Make sure you can actually integrate the sensor into existing systems. If the sensor can’t accurately communicate with the rest of the device or the platform that needs the data to keep things running smoothly, issues are inevitable.

Pay attention to the form of the signal – analog or digital – a sensor produces in response to its measurements. The type of output signal affects how the receiving device can read and act on the data.

Compatibility matters in more ways than one. Beyond analog-versus-digital, you should also consider:

• Voltage levels
• Current requirements
• Communication protocols

3. Size & Mounting

Size and mounting method are underrated aspects of sensor selection, impacting both the sensor’s integration and operational efficiency within a system. 

The sensor’s size will impact the space available for other components in the full assembly. A compact, lightweight sensor is often necessary in constrained spaces or in applications where the sensor must be integrated into existing structures without significant modifications:

• Compact machinery
• Portable devices
• Wearable technology

Mounting considerations are equally important, as the method of attaching the sensor to the assembly can affect its stability and accuracy. Some sensors require specific mounting hardware or brackets to ensure they remain securely in place, especially in environments subject to vibration, movement, or other physical stresses. Don’t forget that the mounting fixture itself can also impede the effectiveness of nearby components. 

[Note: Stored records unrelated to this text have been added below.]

Lemma turn_seq_ok sent first flv hls c : chain_ok sent first flv hls c ->
  let c' := chain_turn c SeqCacheTask in chain_ok sent first (flv && flv_room c') (hls && hls_room c') c'.
Proof.
  intros (o1 & o2 & tags & [F1 F2 F3 L1 L2 L3 L4 L5 E1 E2 E3 E4 E5]). cbn [chain_turn].
  pose proof (turn_fanned SeqCacheProbe_new (negb (nd_ended (ec_otel c))) [] (ec_seq c) o2 F2) as Hf.
  pose proof (turn_link (O := EncodedPacket) (negb (nd_ended (ec_otel c))) [] o1 (ec_seq c) _ true L2) as Hl.
  pose proof (turn_finishes (O := EncodedPacket) (negb (nd_ended (ec_otel c))) [] (ec_seq c)) as Hfin.
  pose proof (turn_ended (O := EncodedPacket) (negb (nd_ended (ec_otel c))) [] (ec_seq c)) as He.
  destruct (processor_turn _ [] (ec_seq c)) as [outs seq]. cbn [Datatypes.snd] in *. rewrite send2_push.
  assert (nd_ended (ec_seq c) = true -> outs = [] /\ seq = ec_seq c) as Hnone by (intros H%He; by injection H).
  pose proof (link_send o2 (ec_mux c) _ outs L3 (fun H => proj1 (Hnone (E3 H)))) as Hm. cbv zeta in Hm.
  exists o1, (o2 ++ outs), tags. unfold flv_room, hls_room. constructor; cbn; auto.
  - eapply link_weaken; [exact Hm| |done]. apply mux_room.
  - rewrite (no_open _ (lk_ok _ _ _ _ L3)). destruct (nd_ended (ec_mux c)) eqn:Em; cbn [negb].
    + destruct (nd_cut (ec_mux c)) eqn:Ec; [eapply link_skip, link_and; by destruct (ec_hls c)|].
      destruct (Hnone (E3 ltac:(unfold finished; by rewrite Em, Ec))) as [-> _]. rewrite app_nil_r.
      apply link_and. by destruct (ec_hls c).
    + assert (nd_cut (ec_mux c) = false) as Ec.
      { destruct (nd_cut (ec_mux c)) eqn:Ec; [|done]. by rewrite (no_cut _ (lk_ok _ _ _ _ L3) Ec) in Em. }
      rewrite Ec in *. eapply link_weaken; [apply link_send; [exact L5|intros H; apply (Hnone (E5 H))]| |done]. apply last_room.
  - intros [?|Hn%negb_false_iff]%Hfin; auto.
  - intros H%E3. by destruct (Hnone H) as [_ ->].
  - intros H. assert (finished (ec_hls c) = true) as H' by (by destruct (ec_hls c), (q_open _)). apply E5 in H'.
    by destruct (Hnone H') as [_ ->].
Qed.

Lemma turn_mux_ok sent first flv hls c : chain_ok sent first flv hls c ->
  let c' := chain_turn c FlvMuxTask in chain_ok sent first (flv && flv_room c') (hls && hls_room c') c'.
Proof.
  intros (o1 & o2 & tags & [F1 F2 F3 L1 L2 L3 L4 L5 E1 E2 E3 E4 E5]). cbn [chain_turn].
  set (up := negb (nd_ended (ec_seq c))). set (w := [negb (nd_ended (ec_sink c))]).
  pose proof (turn_fanned FlvMux_new up w (ec_mux c) tags F3) as Hf.
  pose proof (turn_link (O := FlvTag) up w o2 (ec_mux c) _ true L3) as Hl.
  pose proof (turn_finishes (O := FlvTag) up w (ec_mux c)) as Hfin.
  pose proof (turn_ended (O := FlvTag) up w (ec_mux c)) as He.
  destruct (processor_turn _ _ (ec_mux c)) as [outs mux]. rewrite send1_push. cbn [Datatypes.snd] in *.
  assert (nd_ended (ec_mux c) = true -> outs = [] /\ mux = ec_mux c) as Hnone by (intros H%He; by injection H).
  pose proof (link_send tags (ec_sink c) _ outs L4 (fun H => proj1 (Hnone (E4 H)))) as Hs. cbv zeta in Hs.
  exists o1, o2, (tags ++ outs). unfold flv_room, hls_room. constructor; cbn; auto.
  - eapply link_weaken; [exact Hs| |done]. apply last_room.
  - eapply link_weaken; [exact L5|by intros [? _]%andb_true_iff|]. intros Hc. apply negb_true_iff.
    destruct (nd_cut (ec_mux c)) eqn:Ec; [|done].
    by rewrite (proj2 (Hnone (no_cut _ (lk_ok _ _ _ _ L3) Ec))), Ec in Hc.
  - intros [?|Hn%negb_false_iff]%Hfin; auto.
  - intros H%E4. by destruct (Hnone H) as [_ ->].
Qed.

Lemma chain_turn_ok sent first flv hls c t : chain_ok sent first flv hls c ->
  let c' := chain_turn c t in
  chain_ok sent first (flv && flv_room c') (hls && hls_room c') c'.
Proof.
  destruct t; [apply turn_otel_ok|apply turn_seq_ok|apply turn_mux_ok|..];
    intros (o1 & o2 & tags & [F1 F2 F3 L1 L2 L3 L4 L5 E1 E2 E3 E4 E5]); exists o1, o2, tags; cbn [chain_turn]; constructor; cbn; auto.
  - by apply link_and, link_recv.
  - intros [?|Hn%negb_false_iff]%recv_finishes; auto.
  - by apply link_and, link_settle, link_recv.
  - rewrite finished_settle. intros [?|Hn%negb_false_iff]%recv_finishes; auto.
Qed.

Lemma chain_step_ok sent first flv hls c ev : chain_ok sent first flv hls c ->
  let c' := chain_step c ev in
  chain_ok sent first (flv && flv_room c') (hls && hls_room c') c'.
Proof.
  intros Hc. destruct ev as [t|t|]; [by apply chain_turn_ok|..];
    destruct Hc as (o1 & o2 & tags & [F1 F2 F3 L1 L2 L3 L4 L5 E1 E2 E3 E4 E5]); exists o1, o2, tags.
  - destruct t; constructor; cbn; try apply fanned_cancelled; try apply link_and, link_cancelled; try apply link_or, link_cancelled;
      try apply link_cancelled; rewrite ?finished_cancelled; auto; try (intros H; rewrite ended_cancelled; by auto).
    eapply link_weaken; [exact L5|by intros [? _]%andb_true_iff|].
    unfold node_cancelled. by destruct (nd_ended (ec_mux c)).
  - constructor; cbn; auto.
Qed.

Lemma chain_ok_weaken sent first flv hls first' flv' hls' c : chain_ok sent first flv hls c ->
  (first' = true -> first = true) -> (flv' = true -> flv = true) -> (hls' = true -> hls = true) ->
  chain_ok sent first' flv' hls' c.
Proof.
  intros (o1 & o2 & tags & [F1 F2 F3 L1 L2 L3 L4 L5 E1 E2 E3 E4 E5]) Hi Hf Hh. exists o1, o2, tags.
  constructor; try done; eapply link_weaken; try done. intros [?|?]%orb_true_iff; apply orb_true_iff; auto.
Qed.
(* ===== verification/Sdp.v ===== *)
(** * SDP parser
    [livestream-transport/src/rtsp/sdp.rs]. Texts are the UTF-8 bytes of a [str];
    the base64 decoder of the [base64] crate is a parameter. [None] as an outer
    result is a panic (a [str] sliced inside a character). *)
From Stdlib Require Import Ascii String.
From stdpp Require Import strings list.
From S2P Require Import Prelude Types Config RtspWire.

(** ** [String::from_utf8_lossy] *)

Definition in_range (lo hi b : Z) : bool := (lo <=? b) && (b <=? hi).

(** The ranges the continuation bytes after a lead byte must be in. *)
Definition utf8_tail (lead : Z) : option (list (Z * Z)) :=
  if in_range 0x00 0x7F lead then Some []
  else if in_range 0xC2 0xDF lead then Some [(0x80, 0xBF)]
  else if lead =? 0xE0 then Some [(0xA0, 0xBF); (0x80, 0xBF)]
  else if lead =? 0xED then Some [(0x80, 0x9F); (0x80, 0xBF)]
  else if in_range 0xE1 0xEF lead then Some [(0x80, 0xBF); (0x80, 0xBF)]
  else if lead =? 0xF0 then Some [(0x90, 0xBF); (0x80, 0xBF); (0x80, 0xBF)]
  else if in_range 0xF1 0xF3 lead then Some [(0x80, 0xBF); (0x80, 0xBF); (0x80, 0xBF)]
  else if lead =? 0xF4 then Some [(0x80, 0x8F); (0x80, 0xBF); (0x80, 0xBF)]
  else None.

(** How many of the following bytes match, and whether all ranges were met. *)
Fixpoint tail_match (ranges : list (Z * Z)) (l : bytes) : nat * bool :=
  match ranges, l with
  | [], _ => (0%nat, true)
  | (lo, hi) :: ranges, b :: l =>
      if in_range lo hi b then let '(n, ok) := tail_match ranges l in (S n, ok) else (0%nat, false)
  | _, [] => (0%nat, false)
  end.

Definition replacement : bytes := [0xEF; 0xBF; 0xBD].

Fixpoint utf8_lossy_loop (fuel : nat) (l : bytes) : bytes :=
  match fuel, l with
  | S fuel, lead :: l =>
      match utf8_tail lead with
      | None => replacement ++ utf8_lossy_loop fuel l
      | Some ranges =>
          let '(n, ok) := tail_match ranges l in
          (if ok then lead :: take n l else replacement) ++ utf8_lossy_loop fuel (drop n l)
      end
  | _, _ => []
  end.

Definition utf8_lossy (l : bytes) : bytes := utf8_lossy_loop (length l) l.

(** A position of a text that is not inside a character. *)
Definition char_boundary (text : bytes) (i : nat) : bool :=
  match text !! i with None => true | Some b => negb (in_range 0x80 0xBF b) end.

(** ** Parsing *)

Inductive sdp_error := NoMedia | InvalidRtpmap | InvalidRate | UnsupportedCodec.

Record ParsedSdp := mkParsedSdp { sdp_codec_params : list CodecParams; sdp_raw : bytes }.

(** [str::split_whitespace]: the pieces between runs of white space. *)
Fixpoint split_ws (fuel : nat) (l : list nat) (cur : list nat) : list (list nat) :=
  let flush := match cur with [] => [] | _ => [cur] end in
  match fuel, l with
  | S fuel, b :: l' =>
      match strip_one whitespace l with
      | Some rest => flush ++ split_ws fuel rest []
      | None => split_ws fuel l' (cur ++ [b])
      end
  | _, _ => flush
  end.

Definition split_whitespace (l : bytes) : list bytes :=
  map (map Z.of_nat) (split_ws (length l) (map Z.to_nat l) []).

Definition strip_prefix (prefix l : bytes) : option bytes :=
  if starts_with prefix l then Some (drop (length prefix) l) else None.

Definition find_attr_line (prefix line : bytes) : option bytes :=
  match strip_prefix prefix (trim_bytes line) with
  | Some rest =>
      match rest with
      | [] => Some (trim_bytes rest)
      | b :: _ => if (b =? 32) || (b =? 9) then Some (trim_bytes rest) else None
      end
  | None => None
  end.

Definition find_attr (sdp prefix : bytes) : option bytes := head (omap (find_attr_line prefix) (lines sdp)).

(** [u32::from_str]. *)
Definition parse_u32 (l : bytes) : option Z :=
  match parse_usize l with Some n => if n <=? u32_max then Some n else None | None => None end.

Definition codec_of_name (name : bytes) : option Codec :=
  let named s := bool_decide (name = lit s) in
  if named "h264"%string || named "h264-rs"%string then Some H264
  else if named "h265"%string || named "hevc"%string then Some H265
  else if named "mpeg4-generic"%string || named "aac"%string || named "mpeg4"%string then Some Aac
  else if named "opus"%string then Some Opus
  else if named "mp3"%string || named "mpa"%string || named "mpeg"%string then Some Mp3
  else if named "jpeg"%string || named "mjpeg"%string then Some Mjpeg
  else None.

Definition parse_rtpmap (rtpmap : bytes) : result sdp_error (Codec * Z) :=
  let codec_part := default rtpmap (last (split_whitespace rtpmap)) in
  match split_on 47 codec_part with
  | name :: rate :: _ =>
      match parse_u32 rate with
      | None => Err InvalidRate
      | Some clock_rate =>
          match codec_of_name (map lower_byte name) with
          | Some codec => Ok (codec, clock_rate)
          | None => Err UnsupportedCodec
          end
      end
  | _ => Err InvalidRtpmap
  end.

(** [str::find] of a character. *)
Fixpoint find_byte (c : Z) (l : bytes) : option nat :=
  match l with [] => None | b :: l => if b =? c then Some 0%nat else S <$> find_byte c l end.

Definition param_value (key part : bytes) : option bytes :=
  let part := trim_bytes part in
  match find_byte 61 part with
  | Some idx => if decide (trim_bytes (take idx part) = key) then Some (trim_bytes (drop (idx + 1) part)) else None
  | None => None
  end.

Definition extract_param (fmtp key : bytes) : option bytes := head (omap (param_value key) (split_on 59 fmtp)).

(** [u8::from_str_radix(_, 16)], which accepts a leading plus sign. *)
Definition hex_digit (b : Z) : option Z :=
  if in_range 48 57 b then Some (b - 48)
  else if in_range 97 102 b then Some (b - 87)
  else if in_range 65 70 b then Some (b - 55) else None.

Definition hex_byte (a b : Z) : option Z :=
  if a =? 43 then hex_digit b
  else match hex_digit a, hex_digit b with Some x, Some y => Some (x * 16 + y) | _, _ => None end.

(** The loop of [hex_decode]: each turn slices two bytes of the text, which
    panics ([None]) unless both ends are character boundaries. *)
Fixpoint hex_loop (fuel : nat) (input : bytes) (i : nat) (out : bytes) : option (result unit bytes) :=
  match fuel with
  | O => Some (Ok out)
  | S fuel =>
      if (length input <=? i)%nat then Some (Ok out)
      else if negb (char_boundary input i && char_boundary input (i + 2)) then None
      else match hex_byte (byte_at input i) (byte_at input (i + 1)) with
           | Some b => hex_loop fuel input (i + 2) (out ++ [b])
           | None => Some (Err tt)
           end
  end.

Definition hex_decode (input : bytes) : option (result unit bytes) :=
  let input := trim_bytes input in
  if negb (Nat.even (length input)) then Some (Err tt) else hex_loop (length input) input 0 [].

Section Sdp.
Context (base64_decode : bytes -> option bytes).

Definition decode_base64_part (part : bytes) : option bytes := base64_decode (trim_bytes part).

Definition parse_fmtp_config (fmtp : bytes) (codec : Codec) : option (option bytes) :=
  match codec with
  | H264 =>
      Some (match extract_param fmtp (lit "sprop-parameter-sets") with
            | None => None
            | Some sets =>
                match concat (omap decode_base64_part (split_on 44 sets)) with
                | [] => None
                | buf => Some buf
                end
            end)
  | Aac =>
      match extract_param fmtp (lit "config") with
      | None => Some None
      | Some config =>
          match hex_decode config with
          | None => None
          | Some (Ok b) => Some (Some b)
          | Some (Err _) => Some None
          end
      end
  | _ => Some None
  end.

(** One line of the body: nothing, the parameters of a medium, or an error. *)
Definition parse_media_line (sdp_body line : bytes) : option (result sdp_error (option CodecParams)) :=
  let line := trim_bytes line in
  if negb (starts_with (lit "m=") line) then Some (Ok None)
  else match split_whitespace line with
       | media_str :: _ :: _ :: payload_type :: _ =>
           let media_type :=
             if decide (media_str = lit "m=video") then Some Video
             else if decide (media_str = lit "m=audio") then Some Audio else None in
           match media_type with
           | None => Some (Ok None)
           | Some media_type =>
               let known :=
                 match find_attr sdp_body (lit "a=rtpmap:" ++ payload_type) with
                 | Some map => match parse_rtpmap map with Ok x => Ok (Some x) | Err e => Err e end
                 | None =>
                     if bool_decide (media_type = Video) && bool_decide (payload_type = lit "26")
                     then Ok (Some (Mjpeg, 90000)) else Ok None
                 end in
               match known with
               | Err e => Some (Err e)
               | Ok None => Some (Ok None)
               | Ok (Some (codec, clock_rate)) =>
                   let fmtp := default [] (find_attr sdp_body (lit "a=fmtp:" ++ payload_type)) in
                   match parse_fmtp_config fmtp codec with
                   | None => None
                   | Some extradata => Some (Ok (Some (mkCodecParams codec media_type clock_rate extradata)))
                   end
               end
           end
       | _ => Some (Ok None)
       end.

In the long term, mounting also plays a part in how easily users can perform maintenance or modifications to the build. These are factors you should account for in the initial design phase, while you still have the room.

4. Energy & Voltage Requirements 

The sensor’s electrical requirements are crucial for effective operation and must match your power supply capabilities. In IoT scenarios, for example, the sensor must operate within the capabilities of the system without overloading the surrounding grid. 

To meet your efficiency goals, watch out for:

• Compatibility – Whether it needs a specific voltage level (e.g., 5V, 12V, 24V), and whether your system can provide that without additional components
• Energy consumption – Does it align with your energy efficiency goals, or does it chew up battery life and overburden your power supply?
• Lifetime – Opt for low-power sensors in battery-operated systems if long life is essential
• Electrical noise sensitivity – Some sensors require stable and clean power to operate accurately, which may necessitate voltage regulators or filters in noisy environments

By taking all energy and voltage considerations into account, your sensor can meet technical requirements while integrating efficiently with your system's power setup.

5. Resolution & Range

Resolution is the smallest increment of measurement a sensor can detect. This impacts its ability to pick up on tiny differences in whatever it’s quantifying.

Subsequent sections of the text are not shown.